It was the summer of 1995, back when Jeff Bezos could count his Amazon employees on one hand and those few employees needed desks. Bezos’ friend and employee number five, Nico Lovejoy, says Bezos himself found a scrappy, cost-effective solution right outside their doors.
“We happened to be across the street from a Home Depot,” said Lovejoy. “He looked at desks for sale and looked at doors for sale, and the doors were a lot cheaper, so he decided to buy a door and put some legs on it.”
With that, the Amazon “door desk” was born. What neither of them knew at the time was that the scrappy, do-it-yourself desk would turn into one of Amazon’s most distinctive bits of culture. More than 20 years later, thousands of Amazon employees worldwide still work each day on modern versions of those original door desks.
“We built door desks because it was the cheapest way we could support a desk,” said Lovejoy. “A lot of the things that we do are scrappy by nature. So long as the scrappy solution works.”

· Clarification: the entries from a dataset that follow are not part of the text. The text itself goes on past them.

Lemma plain_prev_start i l : plain_at i [] l -> cur (IPrev i) = None.
Proof.
  intros (Hat & Hnp & Hend). destruct l as [|e l]; [|by eapply prev_at_start].
  destruct Hat as (Hv & _). unfold cur, IPrev, with_it. cbn [pit]. rewrite prev_end by auto.
  fold (view i). by rewrite Hv.
Qed.

Lemma plain_seek_lt i k :
  StronglySorted entry_lt (view i) ->
  (exists pre e, plain_at (SeekLT i k) pre (e :: from_key k (view i)) /\
     Forall (fun e => e.1 ≺ k) (pre ++ [e])) \/
  (cur (SeekLT i k) = None /\ from_key k (view i) = view i).
Proof.
  intros Hs. destruct (seek_lt_at i k Hs) as [(pre & e & Hat & Hp)|H]; [left|by right].
  exists pre, e. split; [|done]. split; [done|]. split; [apply seek_lt_prefix|done].
Qed.

Lemma from_key_at k A B :
  Forall (fun e : entry => e.1 ≺ k) A -> Forall (fun e : entry => k ≼ e.1) B -> from_key k (A ++ B) = B.
Proof.
  intros HA HB. induction HA as [|e A He HA IH]; cbn [app from_key].
  - apply from_key_all. intros e He. rewrite Forall_forall in HB. by apply HB.
  - apply bleb_gt in He. by rewrite He.
Qed.

(** A seek to a key that separates the view. *)
Lemma plain_seek_to i k A B :
  StronglySorted entry_lt (view i) -> view i = A ++ B ->
  Forall (fun e => e.1 ≺ k) A -> Forall (fun e => k ≼ e.1) B -> plain_at (SeekGE i k) A B.
Proof.
  intros Hs Hv HA HB. destruct (plain_seek_ge i k Hs) as (pre & Hat & _).
  rewrite Hv, from_key_at in Hat by done. destruct (plain_view _ _ _ Hat) as [Hv' _].
  rewrite view_SeekGE_eq, Hv in Hv'. apply app_inv_tail in Hv' as <-. done.
Qed.

Lemma plain_seek_lt_to i k A e B :
  StronglySorted entry_lt (view i) -> view i = A ++ e :: B ->
  Forall (fun e => e.1 ≺ k) (A ++ [e]) -> Forall (fun e => k ≼ e.1) B -> plain_at (SeekLT i k) A (e :: B).
Proof.
  intros Hs Hv HA HB. rewrite (app_assoc A [e] B : A ++ e :: B = _) in Hv.
  destruct (plain_seek_lt i k Hs) as [(pre & e' & Hat & _)|[_ Hall]].
  - rewrite Hv, from_key_at in Hat by done. destruct (plain_view _ _ _ Hat) as [Hv' _].
    rewrite view_SeekLT_eq, Hv, (app_assoc pre [e'] B : pre ++ e' :: B = _) in Hv'.
    apply app_inv_tail, app_inj_tail in Hv' as [<- <-]. done.
  - exfalso. rewrite Hv, from_key_at in Hall by done. apply (f_equal length) in Hall.
    rewrite !length_app in Hall. cbn in Hall. lia.
Qed.

Lemma plain_seek_lt_none i k :
  StronglySorted entry_lt (view i) -> Forall (fun e => k ≼ e.1) (view i) -> cur (SeekLT i k) = None.
Proof.
  intros Hs HB. destruct (plain_seek_lt i k Hs) as [(pre & e & Hat & HA)|[H _]]; [|done]. exfalso.
  destruct (plain_view _ _ _ Hat) as [Hv' _]. rewrite view_SeekLT_eq in Hv'.
  apply Forall_app in HA as [_ He]. rewrite Forall_singleton in He. rewrite Forall_forall in HB.
  apply (blt_irrefl k). eapply ble_lt_trans; [|exact He]. apply HB. rewrite Hv'. apply elem_of_app. right. apply list_elem_of_here.
Qed.

Lemma seek_prefix_none i k : it_prefix (pit (SeekGE i k)) = None.
Proof. apply seek_ge_prefix. Qed.
Lemma seek_lt_none i k : it_prefix (pit (SeekLT i k)) = None.
Proof. apply seek_lt_prefix. Qed.
Lemma INext_prefix i : it_prefix (pit (INext i)) = it_prefix (pit i).
Proof. apply next_prefix. Qed.
Lemma IPrev_prefix i : it_prefix (pit (IPrev i)) = it_prefix (pit i).
Proof. apply prev_prefix. Qed.
Lemma view_SeekGE i k : view (SeekGE i k) = view i.
Proof. apply seek_ge_view. Qed.
Lemma view_SeekLT i k : view (SeekLT i k) = view i.
Proof. apply seek_lt_view. Qed.
Lemma view_INext i : view (INext i) = view i.
Proof. apply next_view. Qed.
Lemma view_IPrev i : view (IPrev i) = view i.
Proof. apply prev_view. Qed.
Lemma view_SeekPrefixGE i k : view (SeekPrefixGE i k) = view i.
Proof. unfold SeekPrefixGE. destruct (prefix i); [apply seek_prefix_ge_view|apply seek_ge_view]. Qed.

Lemma bounded_sorted lo hi s : StronglySorted entry_lt (bounded lo hi (st_entries s)).
Proof. apply filter_sorted, entries_sorted. Qed.
End Positions.

(** ** An instance: finite maps *)

Definition entry_le (a b : entry) : Prop := a.1 ≼ b.1.
#[export] Instance entry_le_dec : RelDecision entry_le.
Proof. intros a b. unfold entry_le. apply _. Defined.
#[export] Instance entry_le_total : Total entry_le.
Proof.
  intros a b. unfold entry_le. destruct (blt_total a.1 b.1) as [H|[->|H]]; auto with datax.
Qed.
#[export] Instance entry_le_trans : Transitive entry_le.
Proof. intros a b c. apply ble_trans. Qed.

Record map_iter := mkMapIter {
  mi_source : list entry; mi_view : list entry;
  mi_cur : option entry; mi_prefix : option bytes; mi_end : bool }.

Definition is_none {A} (o : option A) : bool := match o with None => true | Some _ => false end.

Definition map_entries (m : gmap (list Z) (list Z)) : list entry := merge_sort entry_le (map_to_list m).

#[export] Instance map_pebble : Pebble := {|
  store := gmap (list Z) (list Z);
  st_get := fun m k => m !! k;
  st_set := fun m k v => <[k := v]> m;
  st_del := fun m k => delete k m;
  st_del_range := fun m lo hi => filter (fun e => in_bounds lo hi e = false) m;
  st_entries := map_entries;
  iter := map_iter;
  it_new := fun m lo hi => mkMapIter (map_entries m) (bounded lo hi (map_entries m)) None None false;
  it_set_bounds := fun i lo hi => mkMapIter (mi_source i) (bounded lo hi (mi_source i)) None None false;
  it_set_options := fun m i lo hi => mkMapIter (map_entries m) (bounded lo hi (map_entries m)) None None false;
  it_seek_ge := fun i k =>
    let c := first (fun e => bleb k e.1) (mi_view i) in mkMapIter (mi_source i) (mi_view i) c None (is_none c);
  it_seek_prefix_ge := fun i k =>
    mkMapIter (mi_source i) (mi_view i)
      (first (fun e => bleb k e.1 && prefix_match (Some (split_prefix k)) e) (mi_view i))
      (Some (split_prefix k)) false;
  it_seek_lt := fun i k =>
    mkMapIter (mi_source i) (mi_view i) (first (fun e => bltb e.1 k) (reverse (mi_view i))) None false;
  it_next := fun i =>
    match mi_cur i with
    | Some (k, _) =>
        let c := first (fun e => bltb k e.1 && prefix_match (mi_prefix i) e) (mi_view i) in
        mkMapIter (mi_source i) (mi_view i) c (mi_prefix i) (is_none c)
    | None => mkMapIter (mi_source i) (mi_view i) None (mi_prefix i) (mi_end i)
    end;
  it_prev := fun i =>
    mkMapIter (mi_source i) (mi_view i)
      (match mi_cur i with
       | Some (k, _) => first (fun e => bltb e.1 k) (reverse (mi_view i))
       | None => if mi_end i then head (reverse (mi_view i)) else None end) (mi_prefix i) false;
  it_cur := mi_cur;
  it_source := mi_source;
  it_view := mi_view;
  it_prefix := mi_prefix;
  it_end := fun i => is_none (mi_cur i) && mi_end i;
|}.

Lemma sorted_strict l :
  StronglySorted entry_le l -> NoDup l.*1 -> StronglySorted entry_lt l.
Proof.
  induction 1 as [|e l Hs IH Hf]; intros Hnd; [constructor|].
  rewrite fmap_cons in Hnd. apply NoDup_cons in Hnd as [Hni Hnd]. constructor; [by apply IH|].
  rewrite Forall_forall in *. intros a Ha. specialize (Hf a Ha). unfold entry_le in Hf.
  apply ble_lt_eq in Hf as [|E]; [done|]. destruct Hni. rewrite E. by apply list_elem_of_fmap_2.
Qed.

Lemma map_entries_sorted m : StronglySorted entry_lt (map_entries m).
Proof.
  unfold map_entries. apply sorted_strict; [apply (StronglySorted_merge_sort entry_le)|].
  rewrite (merge_sort_Permutation entry_le (map_to_list m)). apply NoDup_fst_map_to_list.
Qed.

#[export] Instance map_pebble_laws : PebbleLaws map_pebble.
Proof.
  split; try (intros; reflexivity).
  - apply map_entries_sorted.
  - intros m k v. cbn. unfold map_entries. rewrite merge_sort_Permutation. symmetry. apply elem_of_map_to_list.
  - intros m k v. cbn. apply lookup_insert_eq.
  - intros m k k' v H. cbn. by apply lookup_insert_ne.
  - intros m k. cbn. apply lookup_delete_eq.
  - intros m k k' H. cbn. by apply lookup_delete_ne.
  - intros m lo hi k H1 H2. cbn. apply map_lookup_filter_None. right. intros v _. unfold in_bounds. cbn [fst].
    apply bleb_le in H1. apply bltb_lt in H2. by rewrite H1, H2.
  - intros m lo hi k H. cbn. apply option_eq. intros v. rewrite map_lookup_filter_Some. split; [tauto|]. intros E.
    split; [done|]. apply not_true_iff_false. unfold in_bounds. cbn [fst]. by rewrite andb_true_iff, bleb_le, bltb_lt.
  - intros i. cbn. by destruct (mi_cur i) as [[]|].
  - intros i. cbn. by destruct (mi_cur i) as [[]|].
  - intros i. cbn. by destruct (mi_cur i) as [[]|].
  - intros i k v H. cbn in *. by rewrite H.
  - intros i k v H _. cbn in *. by rewrite H.
  - intros i k H. cbn in *. by rewrite H.
  - intros i k v H _ Hn. cbn in *. rewrite H in *. cbn in *. by rewrite Hn.
  - intros i H _. cbn in *. by destruct (mi_cur i), (mi_end i).
Qed.
Definition last_ts (ws : list twrite) : Timestamp :=
  match ws with [] => ts0 | w :: ws => WriteTimestamp (tw_txn (List.last ws w)) end.

Lemma models_intent_of s k K : store_wf s -> IsLocal k = false -> models s k K -> intent_of s k = k_intent K.
Proof.
  intros Hwf Hl HK. pose proof (models_get_meta s k K Hwf Hl HK) as H. unfold intent_of.
  destruct (k_intent K); [destruct H as (raw & -> & _ & ->)|rewrite H]; done.
Qed.

Lemma models_versions s k K t raw : models s k K -> has_version s k t raw <-> (t, raw) ∈ k_versions K.
Proof. intros (mo & [Hv Hvs] & _). by eapply has_version_view. Qed.

(** [s'] is [s] as far as [k] goes, but for the timestamp of the transaction's
    intent: the intent has the same transaction, epoch and sequence, its
    provisional value is the same, and so are the versions beneath it. *)
Definition savepoint_state (s s' : store) (k : bytes) (id : uuid) (e : Z) (w : Timestamp) : Prop :=
  exists meta meta', intent_of s k = Some meta /\ intent_of s' k = Some meta' /\
    ID (mTxn meta) = id /\ ID (mTxn meta') = id /\ Epoch (mTxn meta) = e /\ Epoch (mTxn meta') = e /\
    Sequence (mTxn meta') = Sequence (mTxn meta) /\ mTimestamp meta' = w /\
    forall t raw, has_version s' k t raw <->
      (t = w /\ has_version s k (mTimestamp meta) raw) \/ (t <> mTimestamp meta /\ has_version s k t raw).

A year later, Joe Kearney joined Amazon and quickly found himself building and working on the makeshift desks. “They would shake, they would rattle, you would have to use cardboard underlays to even them up so they wouldn't shake so much,” he said.
Lovejoy says back then, all of Amazon ran on a pair of computer servers affectionately named Bert and Ernie. The servers sat atop door desks built by Bezos, which Lovejoy described as “pretty wobbly.”
“I went out and replaced the hardware on the desks Bezos built,” Lovejoy said. “You would never want to hire Jeff Bezos as a carpenter. He's much better at other things. I think he'd tell you the same thing.”
I think it represents ingenuity, creativity and peculiarity, and the willingness to go your own path.
As Amazon grew, a decision was made to keep using door desks as a symbol of one of the company’s core values, frugality. Today, a version of the desk has even become a makeshift trophy. Amazon recognizes well-built ideas that help deliver low prices to customers with a Door Desk Award. For Lovejoy, it also represents “ingenuity, creativity and peculiarity, and the willingness to go your own path.”
Kearney keeps two of the original doors desks he built in the 1990s. He’s cut one of them up and turned it into child-sized door desks for his kids.
“I’m passing it on. They cherish it. They understand. They know that this is Amazon history and part of the Amazon culture,” he said. “I think it's really cool.”